Assignment:
Only some lines are wanted. Transcribe, exactly, the lines below from the line with "(* ===== verification/Board.v ===== *)" up to and including the line with "register window is".

START Exercise inputs

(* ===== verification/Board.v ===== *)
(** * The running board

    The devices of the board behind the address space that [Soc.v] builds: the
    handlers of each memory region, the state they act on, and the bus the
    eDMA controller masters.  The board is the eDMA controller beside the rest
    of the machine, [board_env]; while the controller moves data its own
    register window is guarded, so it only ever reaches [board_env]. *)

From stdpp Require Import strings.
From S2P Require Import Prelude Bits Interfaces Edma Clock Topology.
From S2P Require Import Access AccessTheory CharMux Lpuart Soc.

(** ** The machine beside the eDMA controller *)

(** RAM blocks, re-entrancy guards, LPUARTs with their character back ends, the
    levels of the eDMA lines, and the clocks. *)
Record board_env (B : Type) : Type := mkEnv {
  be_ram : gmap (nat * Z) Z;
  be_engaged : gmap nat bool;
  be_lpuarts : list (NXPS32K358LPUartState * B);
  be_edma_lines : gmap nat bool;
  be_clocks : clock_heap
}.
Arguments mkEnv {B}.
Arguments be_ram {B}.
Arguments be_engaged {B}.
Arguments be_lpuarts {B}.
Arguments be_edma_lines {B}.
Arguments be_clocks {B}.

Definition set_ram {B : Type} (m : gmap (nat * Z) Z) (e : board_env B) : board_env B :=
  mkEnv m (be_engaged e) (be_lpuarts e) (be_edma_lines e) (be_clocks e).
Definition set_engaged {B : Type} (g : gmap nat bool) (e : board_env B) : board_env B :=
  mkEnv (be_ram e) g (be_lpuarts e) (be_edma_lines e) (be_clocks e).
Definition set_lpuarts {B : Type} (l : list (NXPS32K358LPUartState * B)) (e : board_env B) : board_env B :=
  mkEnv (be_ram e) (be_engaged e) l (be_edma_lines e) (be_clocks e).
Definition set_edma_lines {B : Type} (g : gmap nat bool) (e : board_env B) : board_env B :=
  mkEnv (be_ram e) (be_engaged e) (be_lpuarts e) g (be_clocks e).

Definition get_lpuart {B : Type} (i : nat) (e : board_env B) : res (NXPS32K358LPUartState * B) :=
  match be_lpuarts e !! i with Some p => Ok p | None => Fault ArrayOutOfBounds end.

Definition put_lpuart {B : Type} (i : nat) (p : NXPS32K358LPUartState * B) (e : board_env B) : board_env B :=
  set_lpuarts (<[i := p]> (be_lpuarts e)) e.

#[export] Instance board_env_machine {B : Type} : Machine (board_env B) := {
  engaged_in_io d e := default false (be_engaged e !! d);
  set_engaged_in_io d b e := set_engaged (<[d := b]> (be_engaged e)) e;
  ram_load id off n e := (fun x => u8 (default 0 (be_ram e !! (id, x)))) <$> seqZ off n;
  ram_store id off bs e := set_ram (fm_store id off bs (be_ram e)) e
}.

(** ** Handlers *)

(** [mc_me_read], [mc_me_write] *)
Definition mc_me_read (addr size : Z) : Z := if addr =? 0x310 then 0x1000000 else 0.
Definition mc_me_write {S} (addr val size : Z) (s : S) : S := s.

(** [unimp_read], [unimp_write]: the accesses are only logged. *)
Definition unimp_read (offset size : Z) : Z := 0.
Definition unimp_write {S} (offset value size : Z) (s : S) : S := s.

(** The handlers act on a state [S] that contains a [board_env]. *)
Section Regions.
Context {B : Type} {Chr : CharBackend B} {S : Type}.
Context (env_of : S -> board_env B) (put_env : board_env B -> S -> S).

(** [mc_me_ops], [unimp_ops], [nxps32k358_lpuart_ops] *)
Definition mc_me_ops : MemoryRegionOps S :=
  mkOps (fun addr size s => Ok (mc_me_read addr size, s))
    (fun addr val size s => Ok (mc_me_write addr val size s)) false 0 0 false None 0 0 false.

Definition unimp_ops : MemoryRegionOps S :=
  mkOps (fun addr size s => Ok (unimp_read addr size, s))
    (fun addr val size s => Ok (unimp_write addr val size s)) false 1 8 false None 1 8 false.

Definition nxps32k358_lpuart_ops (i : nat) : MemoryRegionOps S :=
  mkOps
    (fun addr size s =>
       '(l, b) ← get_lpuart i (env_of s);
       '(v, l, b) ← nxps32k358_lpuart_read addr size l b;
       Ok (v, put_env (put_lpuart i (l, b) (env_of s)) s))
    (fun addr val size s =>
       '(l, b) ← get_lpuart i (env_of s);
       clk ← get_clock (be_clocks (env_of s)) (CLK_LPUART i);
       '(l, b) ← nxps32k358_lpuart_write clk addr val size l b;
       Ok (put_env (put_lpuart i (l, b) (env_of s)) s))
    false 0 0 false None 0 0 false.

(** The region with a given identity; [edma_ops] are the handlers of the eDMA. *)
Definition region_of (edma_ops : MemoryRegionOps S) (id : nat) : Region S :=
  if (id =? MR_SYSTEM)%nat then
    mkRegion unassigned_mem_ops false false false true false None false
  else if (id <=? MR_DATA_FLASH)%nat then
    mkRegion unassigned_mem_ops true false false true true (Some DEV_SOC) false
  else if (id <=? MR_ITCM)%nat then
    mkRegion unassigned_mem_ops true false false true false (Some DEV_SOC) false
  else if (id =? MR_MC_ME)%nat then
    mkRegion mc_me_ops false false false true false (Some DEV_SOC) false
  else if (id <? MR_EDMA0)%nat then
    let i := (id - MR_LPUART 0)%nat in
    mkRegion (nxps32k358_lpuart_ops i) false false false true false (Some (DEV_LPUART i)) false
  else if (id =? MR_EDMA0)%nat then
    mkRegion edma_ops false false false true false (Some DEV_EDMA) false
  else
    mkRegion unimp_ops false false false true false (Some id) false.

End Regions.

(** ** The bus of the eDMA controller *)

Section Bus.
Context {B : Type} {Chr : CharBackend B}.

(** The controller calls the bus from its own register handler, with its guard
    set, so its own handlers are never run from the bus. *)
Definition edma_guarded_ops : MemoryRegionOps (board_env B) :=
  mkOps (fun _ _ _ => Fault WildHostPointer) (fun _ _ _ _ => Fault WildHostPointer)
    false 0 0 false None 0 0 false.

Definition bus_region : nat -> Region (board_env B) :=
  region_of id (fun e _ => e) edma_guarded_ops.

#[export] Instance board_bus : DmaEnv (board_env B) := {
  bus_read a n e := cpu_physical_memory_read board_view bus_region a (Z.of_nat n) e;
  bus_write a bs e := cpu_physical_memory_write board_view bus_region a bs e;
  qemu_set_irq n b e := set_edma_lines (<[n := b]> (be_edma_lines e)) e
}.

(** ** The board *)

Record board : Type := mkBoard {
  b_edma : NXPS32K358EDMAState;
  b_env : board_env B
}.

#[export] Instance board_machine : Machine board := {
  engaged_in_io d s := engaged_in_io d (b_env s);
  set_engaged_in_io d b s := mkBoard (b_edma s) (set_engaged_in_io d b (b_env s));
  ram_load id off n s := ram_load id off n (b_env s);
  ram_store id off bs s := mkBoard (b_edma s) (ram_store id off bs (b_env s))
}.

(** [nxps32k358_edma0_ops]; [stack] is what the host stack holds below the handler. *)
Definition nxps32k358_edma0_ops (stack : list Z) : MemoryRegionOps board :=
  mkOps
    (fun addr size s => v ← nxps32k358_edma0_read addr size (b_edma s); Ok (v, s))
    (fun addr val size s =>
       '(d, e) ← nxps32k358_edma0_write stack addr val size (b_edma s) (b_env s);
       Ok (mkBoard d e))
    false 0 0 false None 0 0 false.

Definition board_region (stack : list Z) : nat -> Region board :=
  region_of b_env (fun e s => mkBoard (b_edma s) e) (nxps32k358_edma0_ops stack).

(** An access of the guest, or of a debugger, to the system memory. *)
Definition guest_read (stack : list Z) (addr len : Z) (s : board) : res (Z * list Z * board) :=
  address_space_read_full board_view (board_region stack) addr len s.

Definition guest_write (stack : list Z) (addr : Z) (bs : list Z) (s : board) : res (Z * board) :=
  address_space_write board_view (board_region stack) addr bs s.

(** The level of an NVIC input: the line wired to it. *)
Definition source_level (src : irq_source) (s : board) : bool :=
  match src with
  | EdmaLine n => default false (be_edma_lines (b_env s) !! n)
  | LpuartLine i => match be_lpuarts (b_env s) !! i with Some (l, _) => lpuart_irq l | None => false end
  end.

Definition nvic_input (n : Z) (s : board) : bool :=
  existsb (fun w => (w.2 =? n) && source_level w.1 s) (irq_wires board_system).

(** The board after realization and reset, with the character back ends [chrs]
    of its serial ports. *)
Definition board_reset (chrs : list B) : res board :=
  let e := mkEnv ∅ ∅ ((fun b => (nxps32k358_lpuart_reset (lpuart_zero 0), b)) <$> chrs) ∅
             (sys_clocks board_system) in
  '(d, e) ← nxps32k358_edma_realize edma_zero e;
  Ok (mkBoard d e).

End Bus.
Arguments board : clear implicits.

END Exercise inputs
START Exercise inputs

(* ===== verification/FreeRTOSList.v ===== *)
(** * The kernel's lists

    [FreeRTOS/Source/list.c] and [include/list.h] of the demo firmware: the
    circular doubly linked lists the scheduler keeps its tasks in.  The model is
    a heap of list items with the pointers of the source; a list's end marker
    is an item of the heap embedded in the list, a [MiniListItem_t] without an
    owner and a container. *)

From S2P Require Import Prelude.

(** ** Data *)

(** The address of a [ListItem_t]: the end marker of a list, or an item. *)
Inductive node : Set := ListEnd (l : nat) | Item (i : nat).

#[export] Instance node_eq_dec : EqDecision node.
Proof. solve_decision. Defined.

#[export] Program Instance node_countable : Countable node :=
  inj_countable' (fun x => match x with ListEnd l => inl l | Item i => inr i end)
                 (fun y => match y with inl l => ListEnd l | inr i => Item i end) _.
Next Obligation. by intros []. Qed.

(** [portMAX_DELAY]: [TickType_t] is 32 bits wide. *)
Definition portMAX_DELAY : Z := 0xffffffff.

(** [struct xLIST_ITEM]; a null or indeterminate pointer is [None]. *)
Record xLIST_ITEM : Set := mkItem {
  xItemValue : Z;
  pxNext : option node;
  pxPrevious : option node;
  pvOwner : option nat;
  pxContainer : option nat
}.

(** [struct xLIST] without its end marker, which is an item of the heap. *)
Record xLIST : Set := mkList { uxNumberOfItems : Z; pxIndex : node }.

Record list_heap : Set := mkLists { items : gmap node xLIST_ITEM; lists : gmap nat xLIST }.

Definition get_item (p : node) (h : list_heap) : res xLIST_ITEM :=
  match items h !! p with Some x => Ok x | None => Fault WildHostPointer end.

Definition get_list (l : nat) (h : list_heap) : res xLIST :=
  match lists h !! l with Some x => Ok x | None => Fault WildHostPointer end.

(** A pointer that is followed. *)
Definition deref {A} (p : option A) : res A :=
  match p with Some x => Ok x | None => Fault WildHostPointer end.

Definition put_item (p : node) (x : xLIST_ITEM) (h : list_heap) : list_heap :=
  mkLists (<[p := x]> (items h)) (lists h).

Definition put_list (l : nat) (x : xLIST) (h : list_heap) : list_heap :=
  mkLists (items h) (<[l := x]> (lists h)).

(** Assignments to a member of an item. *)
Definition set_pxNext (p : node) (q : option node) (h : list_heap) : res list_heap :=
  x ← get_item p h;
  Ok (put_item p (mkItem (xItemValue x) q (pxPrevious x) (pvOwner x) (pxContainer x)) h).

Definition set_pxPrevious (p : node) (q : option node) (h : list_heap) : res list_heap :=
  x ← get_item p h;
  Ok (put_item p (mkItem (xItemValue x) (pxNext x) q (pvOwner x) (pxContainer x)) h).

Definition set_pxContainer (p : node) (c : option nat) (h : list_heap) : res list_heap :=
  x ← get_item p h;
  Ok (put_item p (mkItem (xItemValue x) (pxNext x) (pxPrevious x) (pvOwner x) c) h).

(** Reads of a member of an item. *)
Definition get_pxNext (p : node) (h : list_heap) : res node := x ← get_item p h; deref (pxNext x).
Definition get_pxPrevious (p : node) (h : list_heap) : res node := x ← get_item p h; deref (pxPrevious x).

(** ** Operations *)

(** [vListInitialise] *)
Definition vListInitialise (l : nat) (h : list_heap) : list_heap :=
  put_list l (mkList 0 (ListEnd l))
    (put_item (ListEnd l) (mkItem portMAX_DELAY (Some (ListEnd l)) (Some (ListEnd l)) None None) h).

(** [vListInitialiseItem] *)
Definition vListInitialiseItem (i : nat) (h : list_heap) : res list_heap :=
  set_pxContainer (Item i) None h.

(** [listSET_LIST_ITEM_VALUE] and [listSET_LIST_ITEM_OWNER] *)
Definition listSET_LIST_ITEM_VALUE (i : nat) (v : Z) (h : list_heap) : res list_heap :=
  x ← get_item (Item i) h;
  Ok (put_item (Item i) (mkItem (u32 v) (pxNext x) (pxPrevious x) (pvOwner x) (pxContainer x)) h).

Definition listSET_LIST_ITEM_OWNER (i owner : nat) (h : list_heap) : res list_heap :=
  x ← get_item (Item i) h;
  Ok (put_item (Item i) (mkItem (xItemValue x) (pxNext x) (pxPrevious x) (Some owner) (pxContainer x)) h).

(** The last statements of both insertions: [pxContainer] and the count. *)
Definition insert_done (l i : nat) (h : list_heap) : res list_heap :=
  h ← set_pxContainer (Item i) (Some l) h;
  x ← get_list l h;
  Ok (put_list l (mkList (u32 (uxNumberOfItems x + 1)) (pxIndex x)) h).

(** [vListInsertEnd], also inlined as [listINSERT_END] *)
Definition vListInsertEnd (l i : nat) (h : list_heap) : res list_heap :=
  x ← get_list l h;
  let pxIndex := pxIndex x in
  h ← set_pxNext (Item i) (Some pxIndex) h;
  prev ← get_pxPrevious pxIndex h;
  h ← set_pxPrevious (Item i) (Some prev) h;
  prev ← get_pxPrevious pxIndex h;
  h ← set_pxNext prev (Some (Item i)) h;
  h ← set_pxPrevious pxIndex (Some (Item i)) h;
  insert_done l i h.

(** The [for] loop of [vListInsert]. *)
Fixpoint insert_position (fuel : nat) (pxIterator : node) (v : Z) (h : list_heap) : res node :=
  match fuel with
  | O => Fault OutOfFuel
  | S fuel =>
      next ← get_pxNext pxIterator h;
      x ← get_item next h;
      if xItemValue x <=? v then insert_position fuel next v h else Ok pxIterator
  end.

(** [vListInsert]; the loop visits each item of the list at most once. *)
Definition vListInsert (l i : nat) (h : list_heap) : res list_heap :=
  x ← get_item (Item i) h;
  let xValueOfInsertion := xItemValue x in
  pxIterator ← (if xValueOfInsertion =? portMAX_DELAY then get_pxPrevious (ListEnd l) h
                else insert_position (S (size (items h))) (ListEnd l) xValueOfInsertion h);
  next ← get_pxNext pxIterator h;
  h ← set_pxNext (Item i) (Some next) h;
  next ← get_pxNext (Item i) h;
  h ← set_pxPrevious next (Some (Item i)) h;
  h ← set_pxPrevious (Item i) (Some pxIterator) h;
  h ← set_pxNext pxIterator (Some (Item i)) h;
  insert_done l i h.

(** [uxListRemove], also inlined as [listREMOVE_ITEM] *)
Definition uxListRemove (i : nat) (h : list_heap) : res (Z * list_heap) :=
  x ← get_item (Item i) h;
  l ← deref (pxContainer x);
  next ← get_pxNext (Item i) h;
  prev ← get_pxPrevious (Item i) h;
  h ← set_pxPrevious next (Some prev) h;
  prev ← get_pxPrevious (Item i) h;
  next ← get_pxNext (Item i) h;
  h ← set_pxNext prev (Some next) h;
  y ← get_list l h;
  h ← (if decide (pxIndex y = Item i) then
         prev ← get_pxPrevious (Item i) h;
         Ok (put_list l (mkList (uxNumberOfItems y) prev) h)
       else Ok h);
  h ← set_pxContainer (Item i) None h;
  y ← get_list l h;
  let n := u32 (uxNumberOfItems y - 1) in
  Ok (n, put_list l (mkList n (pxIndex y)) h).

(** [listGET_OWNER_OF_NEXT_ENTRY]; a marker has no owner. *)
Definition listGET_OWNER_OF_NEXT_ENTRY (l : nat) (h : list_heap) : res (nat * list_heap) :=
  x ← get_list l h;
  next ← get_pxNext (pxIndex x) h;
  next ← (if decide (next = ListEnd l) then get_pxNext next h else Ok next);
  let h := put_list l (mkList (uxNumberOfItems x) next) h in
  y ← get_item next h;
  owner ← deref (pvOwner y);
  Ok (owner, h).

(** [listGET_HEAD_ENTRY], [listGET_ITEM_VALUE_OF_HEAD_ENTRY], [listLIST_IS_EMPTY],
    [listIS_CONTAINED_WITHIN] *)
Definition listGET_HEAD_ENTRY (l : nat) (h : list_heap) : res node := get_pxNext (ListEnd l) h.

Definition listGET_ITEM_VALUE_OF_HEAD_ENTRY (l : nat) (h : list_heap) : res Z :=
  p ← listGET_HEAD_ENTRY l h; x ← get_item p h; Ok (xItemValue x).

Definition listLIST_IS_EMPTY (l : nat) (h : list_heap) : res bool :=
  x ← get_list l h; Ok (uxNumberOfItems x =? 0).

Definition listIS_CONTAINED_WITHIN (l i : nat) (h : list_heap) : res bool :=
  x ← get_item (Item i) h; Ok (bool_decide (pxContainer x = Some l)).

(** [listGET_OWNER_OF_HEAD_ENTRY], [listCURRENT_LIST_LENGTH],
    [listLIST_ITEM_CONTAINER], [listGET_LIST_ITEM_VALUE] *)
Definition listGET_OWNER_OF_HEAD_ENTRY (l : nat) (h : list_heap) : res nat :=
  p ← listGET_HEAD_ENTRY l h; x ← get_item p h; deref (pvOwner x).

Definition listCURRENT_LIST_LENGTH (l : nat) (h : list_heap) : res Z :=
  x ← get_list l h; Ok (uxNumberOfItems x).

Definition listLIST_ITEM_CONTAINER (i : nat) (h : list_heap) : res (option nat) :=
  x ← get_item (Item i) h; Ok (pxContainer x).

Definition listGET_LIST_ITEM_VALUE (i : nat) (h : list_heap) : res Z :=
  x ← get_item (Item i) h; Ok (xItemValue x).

END Exercise inputs

Output:
(* ===== verification/Board.v ===== *)
(** * The running board

    The devices of the board behind the address space that [Soc.v] builds: the
    handlers of each memory region, the state they act on, and the bus the
    eDMA controller masters.  The board is the eDMA controller beside the rest
    of the machine, [board_env]; while the controller moves data its own
    register window is guarded, so it only ever reaches [board_env]. *)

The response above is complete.